• _Work instructions_:
Keep to one stretch of the data below, the lines from the one with "apply nth_error_set_nth_same. exact H." up to and including the one with "- A JavaScript number", and return that stretch exactly.

Records from a dataset
Lemma arr_at_length (h : heap.store) (a : nat) (c : list Z) :
  arr_at h a c -> (a < List.length (heap.arrays h))%nat.
Proof. intros H. apply nth_error_Some. unfold arr_at in H. congruence. Qed.

Lemma with_array_same (h : heap.store) (a : nat) (c : list Z) :
  arr_at h a c -> with_array h a c = h.
Proof.
  intros H. destruct h as [ns ms ks ars]. unfold with_array. simpl in *.
  unfold arr_at in H. simpl in H. rewrite (set_nth_same _ _ _ H).
  reflexivity.
Qed.

Lemma with_array_with_array (h : heap.store) (a : nat) (c c' : list Z) :
  with_array (with_array h a c) a c' = with_array h a c'.
Proof.
  unfold with_array. simpl. rewrite set_nth_set_nth. reflexivity.
Qed.

Lemma with_array_new (h : heap.store) (c c' : list Z) :
  with_array (with_new_array h c) (List.length (heap.arrays h)) c'
  = with_new_array h c'.
Proof.
  unfold with_array, with_new_array. simpl. rewrite set_nth_app_new.
  reflexivity.
Qed.

Lemma arr_at_with_array (h : heap.store) (a : nat) (c : list Z) :
  (a < List.length (heap.arrays h))%nat -> arr_at (with_array h a c) a c.
Proof.
  intros H. unfold arr_at, with_array. simpl.
  apply nth_error_set_nth_same. exact H.
Qed.

Lemma arr_at_with_array_other (h : heap.store) (a a' : nat) (c c' : list Z) :
  a' <> a -> arr_at h a' c' -> arr_at (with_array h a c) a' c'.
Proof.
  intros Hne H. unfold arr_at, with_array in *. simpl.
  rewrite nth_error_set_nth_other by exact Hne. exact H.
Qed.
(** * The trap-room progression engine (frontend/public/aware-main/script.js)

    A shallow embedding of the quiz/task progression script and the proofs
    of its persistence, scoring and unlocking properties.  The last module
    covers the one string computation of the report page
    (frontend/src/App.js): the name of the exported file.

    Conventions of the model.
    - A JavaScript string is a Rocq [string]; its bytes are read as the UTF-8
      encoding of the text.
    - A JavaScript number that the script manipulates is either NaN or an
      integer (scores, counts, parsed ids); integers are kept exactly, which
      agrees with IEEE doubles on the safe integers (below 2^53 in absolute
      value).  Beyond them a double rounds ([x + 1] is [x] from 2^53 on) and
      its text takes the exponent form (from 10^21 on), which the model does
      not follow.  A statement below either does not depend on the exact
      value of a number, or is made for the states reached from a first
      visit, whose numbers count quizzes of the page, or carries the
      hypothesis [safe_integer] or [safe_number].
    - A JavaScript [Set] is the list of its elements in insertion order.
    - [localStorage] is a finite map from keys to strings; writes succeed.
    - The page is the list of its [.task] elements.  Of each element only
      what some branch of the script reads is kept (ids, the [locked],
      [active] and [answered] classes, [data-questions-total],
      [data-correct], the [disabled] flag of the next button, the alert box).
      Pure styling (highlight classes, feedback panes, cursors, badge texts,
      the progress bar, the score label) is left out.
    - Markup assumptions, as the handlers rely on them without checking:
      every option sits inside a quiz of its task, every quiz has both
      feedback panes, every task has a header, the alert box and its close
      button exist, and ids of the form task... belong to [.task] elements
      only. *)

From Stdlib Require Import ZArith Ascii String List Lia.
From Stdlib Require Import DecimalString DecimalPos DecimalZ.
From stdpp Require Import base option list strings gmap.

Open Scope Z_scope.

(** ** Host built-ins: numbers, strings, JSON, Set *)

Module JS.

(** Numbers reachable by the script: integers and NaN. *)
Inductive number : Type :=
| NaN
| Int (z : Z).

(** [x++] on a number: exact, as the script's own is up to 2^53. *)
Definition incr (x : number) : number :=
  match x with
  | NaN => NaN
  | Int z => Int (z + 1)
  end.

(** [a >= b]: false as soon as one side is NaN. *)
Definition ge (a b : number) : bool :=
  match a, b with
  | Int x, Int y => y <=? x
  | _, _ => false
  end.
Lemma leaves_children (indent : string) (r : record) :
  Forall2 (fun e c => forall y,
             writexml indent e +:+ y
             = indent +:+ String (Ch.chr 60) (c.1 (newl +:+ y)))
    (List.map XmlShape.leaf r) (List.map leaf_child r).
Proof.
  induction r as [|kv r IH]; [constructor|].
  cbn [List.map]. constructor; [|exact IH].
  intros y. apply writexml_leaf.
Qed.

Lemma writexml_item (indent : string) (r : record) (y : string) :
  writexml indent (XmlShape.item r) +:+ y
  = indent +:+ String (Ch.chr 60) ((item_child indent r).1 (newl +:+ y)).
Proof. apply writexml_container, leaves_children. Qed.

Lemma items_children (indent : string) (rs : list record) :
  Forall2 (fun e c => forall y,
             writexml indent e +:+ y
             = indent +:+ String (Ch.chr 60) (c.1 (newl +:+ y)))
    (List.map XmlShape.item rs) (List.map (item_child indent) rs).
Proof.
  induction rs as [|r rs IH]; [constructor|].
  cbn [List.map]. constructor; [|exact IH].
  intros y. apply writexml_item.
Qed.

• _Response area_:
  apply nth_error_set_nth_same. exact H.
Qed.

Lemma arr_at_with_array_other (h : heap.store) (a a' : nat) (c c' : list Z) :
  a' <> a -> arr_at h a' c' -> arr_at (with_array h a c) a' c'.
Proof.
  intros Hne H. unfold arr_at, with_array in *. simpl.
  rewrite nth_error_set_nth_other by exact Hne. exact H.
Qed.
(** * The trap-room progression engine (frontend/public/aware-main/script.js)

    A shallow embedding of the quiz/task progression script and the proofs
    of its persistence, scoring and unlocking properties.  The last module
    covers the one string computation of the report page
    (frontend/src/App.js): the name of the exported file.

    Conventions of the model.
    - A JavaScript string is a Rocq [string]; its bytes are read as the UTF-8
      encoding of the text.
    - A JavaScript number that the script manipulates is either NaN or an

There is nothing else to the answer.